A Política é mais eficaz e o desaguadouro evidente dessas situações.
Deve-se
precisar com as famílias o que a equipe se propõe a realizar, quais
os objetivos que deseja atingir, sobretudo, na direção da clarificação
de situações. Deixar claro, igualmente, o tempo de duração da terapia,
quando se pretende encerra-la.
Lamentavelmente,
as lutas salariais e por melhores condições de trabalho das equipes
profissionais, tem trazido graves prejuízos a estas terapias e muitas
vezes, quando muito longas estas greves, o contrato terapêutico
é totalmente rompido e/ou abandonado, colocando ainda mais em descrença
o serviço público.
A
FAMÍLIA CARENTE
O
trabalho que se tem realizado com famílias carentes permite apresentar
algumas características que importam na abordagem terapêutica:
- Grande violência física
– não é raro que os conflitos familiares ou conjugais assumam
o registro da violência física. Na verdade, a violência
ao nível familiar – de casa – é tão ou mais significativa
do que a violência das ruas. Só que essa violência familiar
não é divulgada. Ela fica escondida, não é revelada. Desde
que haja um clima de maior confiança, seguramente que esse
assunto tomará um grande interesse e espaço. Cabe aos terapeutas
estarem alertas e não portarem julgamentos;
- ausência da figura paterna
– Assume uma proporção significativa a existência de famílias
sem a presença da figura paterna. Seja porque esse pai deixou
a família, seja porque ele tem um papel irrelevante. Trata-se
da falência do pai. Destituído da condição de provedor da
família – pelo desemprego, pela baixa remuneração, pelo
esvaziamento da autoridade – nada lhe resta, senão assumir
um comportamento de ameaça e de violência, tentativa de
recuperar a função, ou, fugir pelo abandono simples ou pela
bebida. De alguma forma é muito importante estar atento
a esses novos arranjos familiares e o significado que eles
podem ter na dinâmica familiar;
- fatalismo histórico –
elemento social evidente, esse fatalismo pode representar
também, ao nível da dinâmica familiar, um significado muito
grande. "É assim mesmo". "Nada pode mudar",
"Deus quis assim". "Nasceu assim vai morrer
assim...". Esse tipo de pensamento é muito bloqueante.
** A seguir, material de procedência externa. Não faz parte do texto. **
Lemma transaction_wf tx node iso db now stmts rs reg :
  reg_wf reg → reg !! tx = None →
  reg_wf (run_transaction tx node iso db now stmts rs reg).2.
Proof.
  intros Hwf Hfresh. unfold sql_transaction.
  pose proof (tx_prologue_pending tx node (default "read_committed" iso) now stmts rs reg
    Hwf Hfresh) as Hp.
  destruct (has_kind SqlKind.Commit stmts).
  - pose proof (commit_path_wf _ tx now (commit_write_keys extract_all_insert_rows
      extract_update_row_from_sql extract_delete_key_from_sql db
      (SqlKind.effective_statements_after_savepoints stmts)) rs _ Hp) as Hc.
    destruct (commit_path _ _ _ _ _ _) as [[[]|err] reg2]; [|done]. by apply set_snapshot_wf.
  - destruct Hp as [Hp _]. destruct (has_kind SqlKind.Rollback stmts); [by apply rollback_wf|done].
Qed.

Lemma reg_step_wf reg reg' : reg_step reg reg' → reg_wf reg → reg_wf reg'.
Proof.
  destruct 1 as [tx node iso db now stmts rs r reg' Hf Hr| | | | |]; intros Hwf.
  - change reg' with (r, reg').2. rewrite <- Hr. by apply transaction_wf.
  - by apply begin_wf.
  - by apply record_read_wf.
  - by apply commit_wf.
  - by apply rollback_wf.
  - by apply reassign_wf.
Qed.

(** *** Restarts *)

(** Write sets of different transactions in the file are disjoint. *)
Definition file_wf (file : option (list PersistedWriteSet)) : Prop :=
  ∀ sets p q, file = Some sets → p ∈ sets → q ∈ sets → pw_tx_id p ≠ pw_tx_id q →
    (list_to_set (pw_written_keys p) : gset string) ## list_to_set (pw_written_keys q).

Lemma write_sets_from reg p :
  p ∈ write_sets reg →
  ∃ id e, reg !! id = Some e ∧ persisted e = true ∧ p = write_set_of e.
Proof.
  unfold write_sets. set (l := map write_set_of _). intros Hp.
  assert (Hl : p ∈ l).
  { rewrite <- (sort_by_key_perm pw_committed_at_ms l). destruct (_ <? _)%nat; [|done].
    by eapply elem_of_sublist; [done|apply sublist_drop]. }
  apply list_elem_of_fmap in Hl as (e & -> & [Hpe He]%list_elem_of_filter).
  apply list_elem_of_fmap in He as ([id e'] & -> & Hin%elem_of_iter_txs). by exists id, e'.
Qed.

Lemma persisted_spec e :
  persisted e = true ↔
  isolation_level e = "serializable" ∧ state e = Committed ∧ written_row_keys e ≠ ∅.
Proof.
  unfold persisted. rewrite !andb_true_iff, negb_true_iff, String.eqb_eq, bool_decide_eq_true,
    bool_decide_eq_false. tauto.
Qed.

Lemma list_to_set_iter (s : gset string) : list_to_set (iter_keys s) = s.
Proof. apply set_eq. intros k. by rewrite elem_of_list_to_set, elem_of_iter_keys. Qed.

Lemma persist_wf ok dir reg file :
  reg_wf reg → file_wf file → file_wf (persist_committed_write_sets ok dir reg file).
Proof.
  intros [Hwf Hd] Hfile. unfold persist_committed_write_sets.
  destruct (String.eqb dir ""); [done|]. destruct ok; [|done].
  intros sets p q [= <-] Hp Hq Hne.
  apply write_sets_from in Hp as (i & e & Hi & He%persisted_spec & ->),
    Hq as (j & e' & Hj & He'%persisted_spec & ->).
  simpl in *. rewrite !list_to_set_iter.
  destruct (Hwf i e Hi) as [Hti _], (Hwf j e' Hj) as [Htj _].
  apply (Hd "serializable" i j); [by left|congruence|naive_solver..].
Qed.

Lemma restore_lookup sets (reg : Registry) id e :
  restore_write_sets sets reg !! id = Some e →
  (∃ p, p ∈ sets ∧ id = pw_tx_id p ∧ e = restored_entry p) ∨ reg !! id = Some e.
Proof.
  unfold restore_write_sets. revert reg. induction sets as [|p sets IH]; intros reg; simpl; [auto|].
  intros [(q & Hq & Hid & He)|Hl]%IH; [left; exists q; split; [by right|done]|].
  apply lookup_insert_Some in Hl as [[<- <-]|[_ Hl]]; [|by right].
  left. exists p. split; [by left|done].
Qed.
(* ===== verification/DdlCatalog.v ===== *)
(** * The DDL catalogue ([crates/voltnuerongrid-store/src/ddl_catalog.rs])

    Objects under their qualified name with their lifecycle (create, alter, drop,
    purge), segment metadata per table, and the text functions that read DDL
    statements and edit the stored column list. *)

From S2P Require Import Prelude Str SqlKind.
From Stdlib Require Import Ascii.
Open Scope string_scope.
Open Scope list_scope.
Open Scope N_scope.

Module DdlCatalog.

Import SqlKind.

(** ** State *)

Record DdlCatalogEntry := mkDdlEntry {
  object_name : string;
  database_name : string;
  schema_name : string;
  object_kind : string;
  original_statement : string;
  created_at_unix_ms : N;
  last_altered_at_unix_ms : option N;
  alteration_count : N;
  dropped : bool;
}.

Inductive CatalogResult :=
| Created | Replaced | AlterApplied | Dropped | NotFound | AlreadyDropped | AlreadyExists.

Record MinMaxStats := mkMinMax { min_values : list string; max_values : list string }.

Record SegmentMetadata := mkSegmentMetadata {
  segment_id : N;
  partition_id : N;
  table_name : string;
  row_count : N;
  tail_watermark : N;
  base_version_id : option N;
  min_max_stats : option MinMaxStats;
  created_at : N;
  last_merge_at : option N;
}.

Record DdlCatalog := mkCatalog {
  entries : gmap string DdlCatalogEntry;
  segment_metadata : gmap string (list SegmentMetadata);
}.

Definition new : DdlCatalog := mkCatalog ∅ ∅.

Definition normalise (s : string) : string := to_ascii_lowercase (Str.trim s).

Definition qualified_key (db schema name : string) : string :=
  normalise db +:+ "." +:+ normalise schema +:+ "." +:+ normalise name.

(** ** Reading and editing DDL text

    Byte positions found in the lower-cased text are used on the original: the
    two agree on ASCII text, which is what the model covers. *)

Definition parse_alter_add_column (sql : string) : option (string * string * string) :=
  let lower := to_ascii_lowercase (Str.trim sql) in
  match Str.strip_prefix "alter table " lower with
  | None => None
  | Some rest =>
      match Str.split_once " add " rest with
      | None => None
      | Some (t, after) =>
          let after_table := Str.trim after in
          let col_rest := default after_table (Str.strip_prefix "column " after_table) in
          let '(col, def) :=
            match Str.split_once " " col_rest with
            | Some (c, d) => (Str.trim c, Str.trim d)
            | None => (Str.trim col_rest, "text")
            end in
          if String.eqb col "" then None
          else match Str.find_str col lower with
          | None => None
          | Some pos =>
              let original :=
                Str.trim (Str.sub (pos + String.length col) (String.length sql) sql) in
              Some (Str.trim t, col, if String.eqb original "" then def else original)
          end
      end
  end.

Definition parse_alter_drop_column (sql : string) : option (string * string) :=
  let lower := to_ascii_lowercase (Str.trim sql) in
  match Str.strip_prefix "alter table " lower with
  | None => None
  | Some rest =>
      match Str.split_once " drop " rest with
      | None => None
      | Some (t, after) =>
          let after_table := Str.trim after in
          let col := Str.trim_end_matches [";"]
                       (Str.trim (default after_table (Str.strip_prefix "column " after_table))) in
          if String.eqb col "" then None else Some (Str.trim t, col)
      end
  end.

Definition apply_add_column_to_ddl (ddl col def : string) : string :=
  match Str.rfind_char ")" ddl with
  | None => ddl +:+ ", " +:+ col +:+ " " +:+ def
  | Some pos =>
      Str.trim_end_matches [" "; Str.TAB; Str.LF; Str.CR; ","] (Str.sub 0 pos ddl)
      +:+ ", " +:+ col +:+ " " +:+ def +:+ Str.sub pos (String.length ddl) ddl
  end.

Definition first_word (s : string) : string := default "" (split_whitespace s !! 0%nat).

(** [&s[open + 1..close]] panics when [close <= open]: the whole is [None]. *)
Definition remove_column_from_ddl (ddl col : string) : option string :=
  match Str.find_str "(" ddl, Str.rfind_char ")" ddl with
  | Some open, Some close =>
      if (close <? S open)%nat then None
      else
        let defs := Str.split "," (Str.sub (S open) close ddl) in
        let remaining :=
          filter (fun d => first_word (to_ascii_lowercase (Str.trim d)) ≠ to_ascii_lowercase col)
            defs in
        Some (Str.sub 0 (S open) ddl +:+ Str.join "," remaining
              +:+ Str.sub close (String.length ddl) ddl)
  | _, _ => Some ddl
  end.

(** ** Lifecycle *)

Definition record_create (kind db schema name statement : string) (now_ms : N)
    (replace_ok : bool) (c : DdlCatalog) : CatalogResult * DdlCatalog :=
  let key := qualified_key db schema name in
  let entry := mkDdlEntry (normalise name) (normalise db) (normalise schema) kind statement
                 now_ms None 0 false in
  let c' := mkCatalog (<[key := entry]> (entries c)) (segment_metadata c) in
  match entries c !! key with
  | Some e => if negb (dropped e) && negb replace_ok then (AlreadyExists, c) else (Replaced, c')
  | None => (Created, c')
  end.
Lemma reflect_event m s ev :
  reflects m s → row_family_event ev → reflects (apply_event m ev) s.
Proof.
  intros H Hev.
  assert (Hent : ∀ cf key, cf ∈ system_families → entry (apply_event m ev) cf key = entry m cf key).
  { intros cf key Hcf. unfold entry. by rewrite (row_event_other m ev cf Hev Hcf). }
  assert (Hcnt : ∀ key n, counter m key n → counter (apply_event m ev) key n).
  { intros key n. unfold counter. by rewrite Hent by set_solver. }
  split; try apply Hcnt; try apply H.
  - intros cf Hcf. rewrite (row_event_other m ev cf Hev Hcf). by apply (r_fams _ _ H).
  - apply (sql_rel_same m); [|apply H]. intros key. apply Hent. set_solver.
  - intros k. apply Hcnt, H.
  - apply (log_rel_same m); [|apply H]. intros key. apply Hent. set_solver.
  - intros name key v Hv. eapply (r_rows _ _ H name). by eapply row_event_rows.
Qed.

End Reflects.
Parece um valor cultural muito impregnado e difícil de ser
percebido e, obviamente, mudado;
- imediatismo (Aqui e Agora)
– dada a condição de dor e desesperança, pouco se crê nas
promessas ou nas possibilidades a longo prazo. As situações
são tão graves e dolorosas que precisam ser encaradas de
imediato. Por isso, é bom que a terapia proponha algo de
concreto. Os gestos, os rituais, as condutas, mesmo expostas
a título de prescrição, podem ter uma eficácia e uma resposta
que não coloca a terapia num vazio;
- utilitarismo – dessa forma,
é natural que sejam buscadas soluções mágicas, milagrosas.
Busca-se uma resposta que sirva para aquele sintoma especificamente
declarado. Não aceita-se arrodeios e teorias. As construções
ou hipóteses teóricas estruturais podem ter pouca aplicabilidade
nestas circunstâncias. Não é raro que a família esteja sempre
chamando o profissional para a realidade;
- desagregação e marginalidade
– naturalmente que, algumas vezes, a intervenção solicitada
aparece com atraso. A família está chegando no momento inadequado.
O que se poderia fazer, não é mais possível. Trabalhar nessa
estreita faixa do possível é um grande desafio a sustentar.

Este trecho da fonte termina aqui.